(** One failed dispatch recorded on an event. *)
Definition record_failure (error : str) (e : OutboxEvent) : OutboxEvent :=
  mkEvent (ev_id e) (ev_topic e) (ev_payload e) (ev_headers e) (ev_created_at e)
    (u32_saturating_add (ev_attempts e) 1) (Some (truncate_error error)).

Definition ref_mark_failed (i : EventId) (error : str) (retry_at : Z) (o : Outbox) : Outbox :=
  mkOutbox (alter (fun p => (retry_at, record_failure error p.2)) i (scheduled o)) (delivered_ids o).

Definition ref_mark_dispatched (i : EventId) (o : Outbox) : Outbox :=
  mkOutbox (delete i (scheduled o)) ({[i]} ∪ delivered_ids o).

Definition due (now : Z) (p : EventId * (Z * OutboxEvent)) : Prop :=
  p.2.1 <= now /\ p.2.1 <> NEVER.
#[export] Instance due_dec now p : Decision (due now p).
Proof. unfold due. apply _. Defined.

(** Schedule order: by [(next_attempt_at, id)]. *)
Definition sched_key (p : EventId * (Z * OutboxEvent)) : Z * EventId := (p.2.1, p.1).

(** Everything due, in schedule order. *)
Definition ref_due (now : Z) (o : Outbox) : list (EventId * (Z * OutboxEvent)) :=
  sort_by sched_key (filter (due now) (map_to_list (scheduled o))).

Definition ref_fetch_due (limit now : Z) (o : Outbox) : list OutboxEvent :=
  (fun p => p.2.2) <$> take_usize limit (ref_due now o).

Definition ref_pending_count (o : Outbox) : Z :=
  Z.of_nat (size (filter (fun p => p.2.1 <> NEVER) (scheduled o))).
Definition ref_parked_count (o : Outbox) : Z :=
  Z.of_nat (size (filter (fun p => p.2.1 = NEVER) (scheduled o))).

#[export] Instance RefStore : OutboxStore Outbox := {|
  append e := fun o => match validated e with
                       | Err err => (o, Err err)
                       | Ok _ => (ref_append e o, Ok tt)
                       end;
  fetch_due limit now := fun o => (o, Ok (ref_fetch_due limit now o));
  mark_dispatched _ i := fun o => (ref_mark_dispatched i o, Ok tt);
  mark_failed i m t := fun o => (ref_mark_failed i m t o, Ok tt);
  pending_count := fun o => (o, Ok (u64_try_from_or_max (ref_pending_count o)));
  parked_count := fun o => (o, Ok (u64_try_from_or_max (ref_parked_count o)));
  dead_letter := default_dead_letter;
  dead_letters := default_dead_letters
|}.

(** ** Schedule order *)

Section sched_order.
Context `{UL : !UuidLaws}.

Lemma elem_of_ref_due now o p :
  p ∈ ref_due now o <-> scheduled o !! p.1 = Some p.2 /\ due now p.
Proof.
  unfold ref_due. rewrite elem_of_sort_by, list_elem_of_filter.
  destruct p as [i v]. rewrite elem_of_map_to_list. cbn. tauto.
Qed.

Lemma ref_due_length now o : (length (ref_due now o) <= size (scheduled o))%nat.
Proof.
  unfold ref_due. rewrite length_sort_by, length_filter.
  by rewrite length_map_to_list.
Qed.

Lemma ref_due_NoDup now o : NoDup (ref_due now o).*1.
Proof.
  unfold ref_due, sort_by. rewrite merge_sort_Permutation.
  apply NoDup_fmap_filter, NoDup_fst_map_to_list.
Qed.

Lemma ref_due_sorted now o : StronglySorted lt_rel (sched_key <$> ref_due now o).
Proof.
  apply sort_by_strict. apply (NoDup_fmap_1 snd). rewrite <- list_fmap_compose.
  assert (NoDup (fst <$> filter (due now) (map_to_list (scheduled o)))) as Hnd.
  { apply NoDup_fmap_filter, NoDup_fst_map_to_list. }
  erewrite list_fmap_ext; [exact Hnd|done].
Qed.

(** An ordered list of the due keys is the list of keys of [ref_due]. *)
Lemma ref_due_keys now o (q : list (Z * EventId)) :
  sorted_set q ->
  (forall k, k ∈ q <-> exists e, scheduled o !! k.2 = Some (k.1, e) /\ k.1 <= now /\ k.1 <> NEVER) ->
  sched_key <$> ref_due now o = q.
Proof.
  intros Hs Hq. apply sorted_ext; [apply ref_due_sorted|done|].
  intros [t i]. rewrite Hq, list_elem_of_fmap. cbn. split.
  - intros ([j [t' e]] & [= -> ->] & [Hp Hd]%elem_of_ref_due). exists e. by split.
  - intros (e & Hp & Hd). exists (i, (t, e)). split; [done|]. by apply elem_of_ref_due.
Qed.

(** ** The contract of [fetch_due] *)

Definition fetched_entries (limit now : Z) (o : Outbox) := take_usize limit (ref_due now o).

Lemma fetched_sorted limit now o :
  StronglySorted lt_rel (sched_key <$> fetched_entries limit now o).
Proof.
  unfold fetched_entries, take_usize. rewrite fmap_take.
  apply StronglySorted_take, ref_due_sorted.
Qed.

Lemma fetched_NoDup limit now o : NoDup (fetched_entries limit now o).*1.
Proof.
  unfold fetched_entries, take_usize. rewrite fmap_take.
  eapply sublist_NoDup; [apply (ref_due_NoDup now o)|apply sublist_take].
Qed.

Lemma fetched_before_rest limit now o p q :
  p ∈ fetched_entries limit now o -> q ∈ ref_due now o -> q ∉ fetched_entries limit now o ->
  lt_rel (sched_key p) (sched_key q).
Proof.
  unfold fetched_entries, take_usize. intros Hp Hq Hnq.
  set (n := Z.to_nat (Z.min limit (len (ref_due now o)))) in *.
  pose proof (ref_due_sorted now o) as Hs.
  rewrite <- (take_drop n (ref_due now o)), fmap_app in Hs.
  rewrite <- (take_drop n (ref_due now o)) in Hq.
  apply elem_of_app in Hq as [?|Hq]; [done|].
  eapply StronglySorted_app_1_elem_of; [exact Hs|..]; by apply list_elem_of_fmap_2.
Qed.
End sched_order.

End Store.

□ □ □ □ □ □ □

* [Exercise objective] What you return should match the listing above exactly.

* [Answer to this exercise]
(** One failed dispatch recorded on an event. *)
Definition record_failure (error : str) (e : OutboxEvent) : OutboxEvent :=
  mkEvent (ev_id e) (ev_topic e) (ev_payload e) (ev_headers e) (ev_created_at e)
    (u32_saturating_add (ev_attempts e) 1) (Some (truncate_error error)).

Definition ref_mark_failed (i : EventId) (error : str) (retry_at : Z) (o : Outbox) : Outbox :=
  mkOutbox (alter (fun p => (retry_at, record_failure error p.2)) i (scheduled o)) (delivered_ids o).

Definition ref_mark_dispatched (i : EventId) (o : Outbox) : Outbox :=
  mkOutbox (delete i (scheduled o)) ({[i]} ∪ delivered_ids o).

Definition due (now : Z) (p : EventId * (Z * OutboxEvent)) : Prop :=
  p.2.1 <= now /\ p.2.1 <> NEVER.
#[export] Instance due_dec now p : Decision (due now p).
Proof. unfold due. apply _. Defined.

(** Schedule order: by [(next_attempt_at, id)]. *)
Definition sched_key (p : EventId * (Z * OutboxEvent)) : Z * EventId := (p.2.1, p.1).

(** Everything due, in schedule order. *)
Definition ref_due (now : Z) (o : Outbox) : list (EventId * (Z * OutboxEvent)) :=
  sort_by sched_key (filter (due now) (map_to_list (scheduled o))).

Definition ref_fetch_due (limit now : Z) (o : Outbox) : list OutboxEvent :=
  (fun p => p.2.2) <$> take_usize limit (ref_due now o).

Definition ref_pending_count (o : Outbox) : Z :=
  Z.of_nat (size (filter (fun p => p.2.1 <> NEVER) (scheduled o))).
Definition ref_parked_count (o : Outbox) : Z :=
  Z.of_nat (size (filter (fun p => p.2.1 = NEVER) (scheduled o))).

#[export] Instance RefStore : OutboxStore Outbox := {|
  append e := fun o => match validated e with
                       | Err err => (o, Err err)
                       | Ok _ => (ref_append e o, Ok tt)
                       end;
  fetch_due limit now := fun o => (o, Ok (ref_fetch_due limit now o));
  mark_dispatched _ i := fun o => (ref_mark_dispatched i o, Ok tt);
  mark_failed i m t := fun o => (ref_mark_failed i m t o, Ok tt);
  pending_count := fun o => (o, Ok (u64_try_from_or_max (ref_pending_count o)));
  parked_count := fun o => (o, Ok (u64_try_from_or_max (ref_parked_count o)));
  dead_letter := default_dead_letter;
  dead_letters := default_dead_letters
|}.

(** ** Schedule order *)

Section sched_order.
Context `{UL : !UuidLaws}.

Lemma elem_of_ref_due now o p :
  p ∈ ref_due now o <-> scheduled o !! p.1 = Some p.2 /\ due now p.
Proof.
  unfold ref_due. rewrite elem_of_sort_by, list_elem_of_filter.
  destruct p as [i v]. rewrite elem_of_map_to_list. cbn. tauto.
Qed.

Lemma ref_due_length now o : (length (ref_due now o) <= size (scheduled o))%nat.
Proof.
  unfold ref_due. rewrite length_sort_by, length_filter.
  by rewrite length_map_to_list.
Qed.

Lemma ref_due_NoDup now o : NoDup (ref_due now o).*1.
Proof.
  unfold ref_due, sort_by. rewrite merge_sort_Permutation.
  apply NoDup_fmap_filter, NoDup_fst_map_to_list.
Qed.

Lemma ref_due_sorted now o : StronglySorted lt_rel (sched_key <$> ref_due now o).
Proof.
  apply sort_by_strict. apply (NoDup_fmap_1 snd). rewrite <- list_fmap_compose.
  assert (NoDup (fst <$> filter (due now) (map_to_list (scheduled o)))) as Hnd.
  { apply NoDup_fmap_filter, NoDup_fst_map_to_list. }
  erewrite list_fmap_ext; [exact Hnd|done].
Qed.

(** An ordered list of the due keys is the list of keys of [ref_due]. *)
Lemma ref_due_keys now o (q : list (Z * EventId)) :
  sorted_set q ->
  (forall k, k ∈ q <-> exists e, scheduled o !! k.2 = Some (k.1, e) /\ k.1 <= now /\ k.1 <> NEVER) ->
  sched_key <$> ref_due now o = q.
Proof.
  intros Hs Hq. apply sorted_ext; [apply ref_due_sorted|done|].
  intros [t i]. rewrite Hq, list_elem_of_fmap. cbn. split.
  - intros ([j [t' e]] & [= -> ->] & [Hp Hd]%elem_of_ref_due). exists e. by split.
  - intros (e & Hp & Hd). exists (i, (t, e)). split; [done|]. by apply elem_of_ref_due.
Qed.

(** ** The contract of [fetch_due] *)

Definition fetched_entries (limit now : Z) (o : Outbox) := take_usize limit (ref_due now o).

Lemma fetched_sorted limit now o :
  StronglySorted lt_rel (sched_key <$> fetched_entries limit now o).
Proof.
  unfold fetched_entries, take_usize. rewrite fmap_take.
  apply StronglySorted_take, ref_due_sorted.
Qed.

Lemma fetched_NoDup limit now o : NoDup (fetched_entries limit now o).*1.
Proof.
  unfold fetched_entries, take_usize. rewrite fmap_take.
  eapply sublist_NoDup; [apply (ref_due_NoDup now o)|apply sublist_take].
Qed.

Lemma fetched_before_rest limit now o p q :
  p ∈ fetched_entries limit now o -> q ∈ ref_due now o -> q ∉ fetched_entries limit now o ->
  lt_rel (sched_key p) (sched_key q).
Proof.
  unfold fetched_entries, take_usize. intros Hp Hq Hnq.
  set (n := Z.to_nat (Z.min limit (len (ref_due now o)))) in *.
  pose proof (ref_due_sorted now o) as Hs.
  rewrite <- (take_drop n (ref_due now o)), fmap_app in Hs.
  rewrite <- (take_drop n (ref_due now o)) in Hq.
  apply elem_of_app in Hq as [?|Hq]; [done|].
  eapply StronglySorted_app_1_elem_of; [exact Hs|..]; by apply list_elem_of_fmap_2.
Qed.
End sched_order.

End Store.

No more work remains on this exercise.